Anybody knows how to change ulimit for memlock in RKE2 (containerd)? In RKE1 we set it via /etc/docker/daemon.json, something like this: --

{

"log-driver": "json-file",

"log-opts": {

"max-size": "100m",

"max-file": "3"

},

"default-ulimits": {

"memlock": {

"Name": "memlock",

"Hard": -1,

"Soft": -1

}

}

}

--- In RKE2 I tried it via /etc/security/limits.conf, but it’s not working, still can see mlock=64 in pods. Appreciate any suggestions. We run ubuntu 22.04 on nodes.

set them in the rke2 systemd unit

you meant in rke2-server unit?

rke2-server rke2-agent, whatever you have

rke2-server what I have.

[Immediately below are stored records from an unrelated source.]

(* ===== verification/FsProps.v ===== *)
(** * What the file system promises

    The properties of fs.c, over any implementation of [TxnStore], each with
    an instance on the disk of [FsDemo] and the log of log.c. *)

From S2P Require Import Prelude Params CString Spinlock Sched Ring Bio Log Crash Logop Txn Fs FsBlocks FsFile FsData FsInode FsIcache FsDir FsIalloc FsPath FsDemo.

(** A cache whose slot 0 holds [i], all others free. *)
Definition only (i : inode) (j : nat) : inode :=
  if Nat.eqb j 0 then i else Inode 0 0 0 0 0 0 0 0 0 [].

Lemma only_ok i : 0 <= i_ref i < 2147483647 -> icache_ok (only i).
Proof.
  intros Hr. split.
  - intros [|j] _; [done|]. simpl. lia.
  - intros [|a] [|b] _ _ Ha Hb; simpl in *; done || lia.
Qed.

Lemma only_gettable i dev n : 0 <= i_ref i < 2147483646 -> gettable dev n (only i).
Proof.
  intros Hr. split; [apply only_ok; lia|]. split.
  - exists 1%nat. split; [unfold NINODE; lia|by left].
  - intros [|j] (_ & Hp & _); unfold only in *; simpl in *; lia.
Qed.

(** The file of five bytes and the root directory, locked. *)
Definition demo_file : inode := Inode 1 2 1 3 T_FILE 0 0 1 5 (60 :: replicate 12 0).
Definition demo_dir_inode : inode := Inode 1 1 1 3 T_DIR 0 0 1 48 (59 :: replicate 12 0).
Definition no_read : Z -> option (nat -> Z -> M fs_st (Z * list Z)) := fun _ => None.
Definition no_write : Z -> option (nat -> list Z -> M fs_st Z) := fun _ => None.

Lemma held_safe_empty x v : held_safe x v ∅.
Proof. by intros ? ? ?%lookup_empty_Some. Qed.
Lemma file_free_empty v i : file_free v i ∅.
Proof. intros j. split; intros; by rewrite lookup_empty. Qed.
#[export] Hint Resolve held_safe_empty file_free_empty : fs.

Lemma dinode_ok_one d a : d_addrs d = a :: replicate 12 0 -> is_u32 a -> is_s16 (d_type d) ->
  is_s16 (d_major d) -> is_s16 (d_minor d) -> is_s16 (d_nlink d) -> is_u32 (d_size d) -> dinode_ok d.
Proof. intros Ha Hu. split; try done; rewrite Ha; [done|]. constructor; [done|]. by apply Forall_replicate. Qed.

Lemma demo_file_ok : writable demo_sb 59 demo_fs demo_file ∅.
Proof.
  split; auto with fs.
  - by apply (one_block_ok _ _ 60), demo_data60.
  - apply demo_meta.
  - apply (one_block_full _ _ 60); [done|done|]. simpl. lia.
  - vm_compute. reflexivity.
  - eapply dinode_ok_one; [done|unfold is_u32; lia|..]; by vm_compute.
  - simpl. lia.
Qed.

Lemma demo_dir_ok : writable demo_sb 59 demo_fs demo_dir_inode ∅.
Proof.
  split; auto with fs.
  - by apply (one_block_ok _ _ 59), demo_data59.
  - apply demo_meta.
  - apply (one_block_full _ _ 59); [done|done|]. simpl. lia.
  - vm_compute. reflexivity.
  - eapply dinode_ok_one; [done|unfold is_u32; lia|..]; by vm_compute.
  - simpl. lia.
Qed.

Lemma demo_dir_readable : readable_dir demo_sb 59 ∅ demo_fs ∅ demo_dir_inode.
Proof.
  assert (H := demo_dir_ok). destruct H. split; auto with fs. vm_compute. lia.
Qed.

(** [n] bytes stored at [off] are read back from [off]. *)
Lemma slice_overwrite off (src l : list Z) : (off <= length l)%nat -> slice off (length src) (overwrite off src l) = src.
Proof.
  intros Ho. unfold slice, overwrite. rewrite drop_app_length' by (rewrite length_take; lia). by rewrite take_app_length.
Qed.

Section props.
Context {dsz : Z} {cap : nat} {wr : Z -> Prop} {T TL} {TS : TxnStore dsz cap wr T TL}.
Context (x : superblock) (nmeta : Z).
Hypothesis Hly : layout dsz wr x nmeta.
Notation FT := (FT (T := T)).
Context (dev_read : Z -> option (nat -> Z -> M fs_st (Z * list Z))).
Context (dev_write : Z -> option (nat -> list Z -> M fs_st Z)).

(** [writei] stores the bytes [src] at [off] in the file and nowhere else:
    it returns their number, the contents are the old ones overwritten (and
    extended) by [src], the disk inode is up to date, and the blocks and the
    inodes of every other file are unchanged. *)
Theorem writei_correct L v H ic ip src off s :
  FT L v H ic x s -> let i := ic ip in let n := Z.of_nat (length src) in
  writable x nmeta v i H -> bytes_ok src -> is_u32 off -> writei_fails i off n = false ->
  let nb := Z.to_nat (nblks off n) in
  off + n <= i_size i \/ (2 * nb <= nfree x v)%nat ->
  (weight x L i + 2 * nb + base.size H + 5 < NBUF)%nat -> (weight x L i + 2 * nb + 4 < cap)%nat ->
  wp (writei dev_write ip src off) (fun r s' => r = n /\ exists L' v' ic' i',
    FT L' v' H ic' x s' /\ cache_at ic ic' ip i' /\ wrote x nmeta v v' i i' off src /\ writable x nmeta v' i' H) s.
Proof.
  intros HT i n Hwb Hsrc Ho Hf nb Hnf H1 H2. eapply wp_mono; [by eapply (wp_writei x nmeta Hly)|].
  intros r s' (-> & L' & v' & ic' & i' & H' & Hc & Hw & Hwb' & _). split; [done|]. by exists L', v', ic', i'.
Qed.

(** [writei] refuses, without any change, a write that starts beyond the
    end of the file, whose end wraps around 32 bits, or that would make the
    file larger than MAXFILE blocks. *)
Theorem writei_error L v H ic ip src off s :
  FT L v H ic x s -> let i := ic ip in let n := Z.of_nat (length src) in
  i_type i <> T_DEV -> is_u32 off -> is_u32 n -> writei_fails i off n = true ->
  wp (writei dev_write ip src off) (fun r s' => r = -1 /\ s' = s) s.
Proof. apply writei_refuses. Qed.

(** C28 [readi] returns the bytes of the file from [off] on, cut at the end of
    the file, and changes nothing; it fails where [off] is beyond the end or
    [off + n] wraps around 32 bits. *)
Theorem readi_correct L v H ic ip off n s :
  FT L v H ic x s -> let i := ic ip in
  ino_ok x nmeta v i -> file_free v i H -> (base.size L + base.size H < NBUF)%nat -> no_holes v i ->
  i_type i <> T_DEV -> is_u32 off -> is_u32 n ->
  wp (readi dev_read ip off n) (fun r s' => FT L v H ic x s' /\
    r = if (i_size i <? off) || (4294967296 <=? off + n) then (-1, [])
        else let k := Z.min n (i_size i - off) in (k, slice (Z.to_nat off) (Z.to_nat k) (file_data v i))) s.
Proof. apply (wp_readi x nmeta Hly). Qed.

(** C27 What [writei] wrote, [readi] reads back. *)
Theorem write_then_read L v H ic ip src off s :
  FT L v H ic x s -> let i := ic ip in let n := Z.of_nat (length src) in
  writable x nmeta v i H -> bytes_ok src -> is_u32 off -> writei_fails i off n = false ->
  let nb := Z.to_nat (nblks off n) in
  off + n <= i_size i \/ (2 * nb <= nfree x v)%nat ->
  (weight x L i + 2 * nb + base.size H + 5 < NBUF)%nat -> (weight x L i + 2 * nb + 4 < cap)%nat ->
  wp (k ← writei dev_write ip src off; readi dev_read ip off k) (fun r s' => r = (n, src)) s.
Proof.
  intros HT i n Hwb Hsrc Ho Hf nb Hnf H1 H2. wp_call (wp_writei x nmeta Hly); [done|done|done|done|done|done|done|done|].
  intros r s1 (-> & L' & v' & ic' & i' & HT' & [Ec _] & Hw & Hwb' & Hs). fold i in Hw, Hs. fold n in Hs. fold nb in Hs.
  pose proof (weight_size x L i). unfold writei_fails in Hf. fold i in Hf. unfold is_u32 in *.
  assert (HM : MAXOFF = 71680) by done.
  eapply wp_mono; [eapply (wp_readi x nmeta Hly); try done; rewrite ?Ec; try apply Hw; try apply Hwb'|].
  - lia. - unfold is_u32. lia.
  - intros [k l] s2 [_ E]. rewrite Ec in E. fold n in E. assert (Ei : i_size i' = Z.max (i_size i) (off + n))
      by (by rewrite (wt_inode _ _ _ _ _ _ _ _ Hw)).
    replace ((i_size i' <? off) || (4294967296 <=? off + n)) with false in E by lia. cbv zeta in E.
    replace (Z.min n (i_size i' - off)) with n in E by lia. rewrite E.
    rewrite (wt_data _ _ _ _ _ _ _ _ Hw). assert (En : Z.to_nat n = length src) by (unfold n; lia).
    rewrite En. f_equal. apply slice_overwrite.
    rewrite length_file_data. fold i. lia.
Qed.

(** [balloc] returns the first free block: afterwards it is in use and
    zeroed, every other block keeps its contents (the bitmap apart) and its
    allocation state; with no free block it stops the machine. *)
Theorem balloc_correct L v H ic s :
  FT L v H ic x s -> meta_ok x nmeta v -> held_safe x v H ->
  (base.size L + base.size H + 1 < NBUF)%nat -> (base.size L + 1 < cap)%nat ->
  (forall t, first_free x v t -> wp (balloc 1) (fun r s' => r = t /\ exists L' v', FT L' v' H ic x s' /\
     v' t = zeros /\ (forall c, 0 <= c < sb_size x -> used x v' c = (c =? t) || used x v c) /\
     (forall n, n <> t -> ~ is_bitmap x n -> v' n = v n)) s) /\
  ((forall c, 0 <= c < sb_size x -> used x v c = true) -> panics "balloc: out of blocks" (balloc 1) s).
Proof.
  intros HT Hm Hh Hr Hc. split.
  - intros t Hff. assert (Ht := proj1 Hff).
    assert (Hb : block_ok (v (BBLOCK t x))) by (by eapply (bitmap_ok x nmeta Hly)).
    eapply wp_mono; [by eapply (wp_balloc x nmeta Hly)|]. intros r s' [-> H']. split; [done|].
    exists ({[t]} ∪ ({[BBLOCK t x]} ∪ L)), (alloc_view x v t). split; [done|]. split; [apply fn_lookup_insert|]. split.
    + intros c Hcr. by apply (alloc_view_used _ _ Hly).
    + intros n Hn Hnb. by apply (alloc_view_other _ _ Hly).
  - intros Hfull. unfold balloc. eapply panics_bind; [by eapply FT_sb|]. intros ? ? [-> ->].
    eapply (balloc_loop_full x nmeta Hly); try done. lia.
Qed.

Will try it.

something is rewriting your systemd unit file?

I suspect it’s system-upgrade-controller

no, that wouldn’t manage it either, that just replaces the binary

yes, it’s rancher downstream cluster

there are many kinds of downstream clusters

it’s custom, we manage nodes ourselves

so you provisioned it via Rancher, as opposed to installing RKE2 manually and then importing it into Rancher

yep, create cluster, then install agent via cloud-init. Usual stuff. It’s bare-metal nodes BTW

yeah so that is what we could call a Rancher provisioned cluster, and the config is managed by rancher-system-agent

yep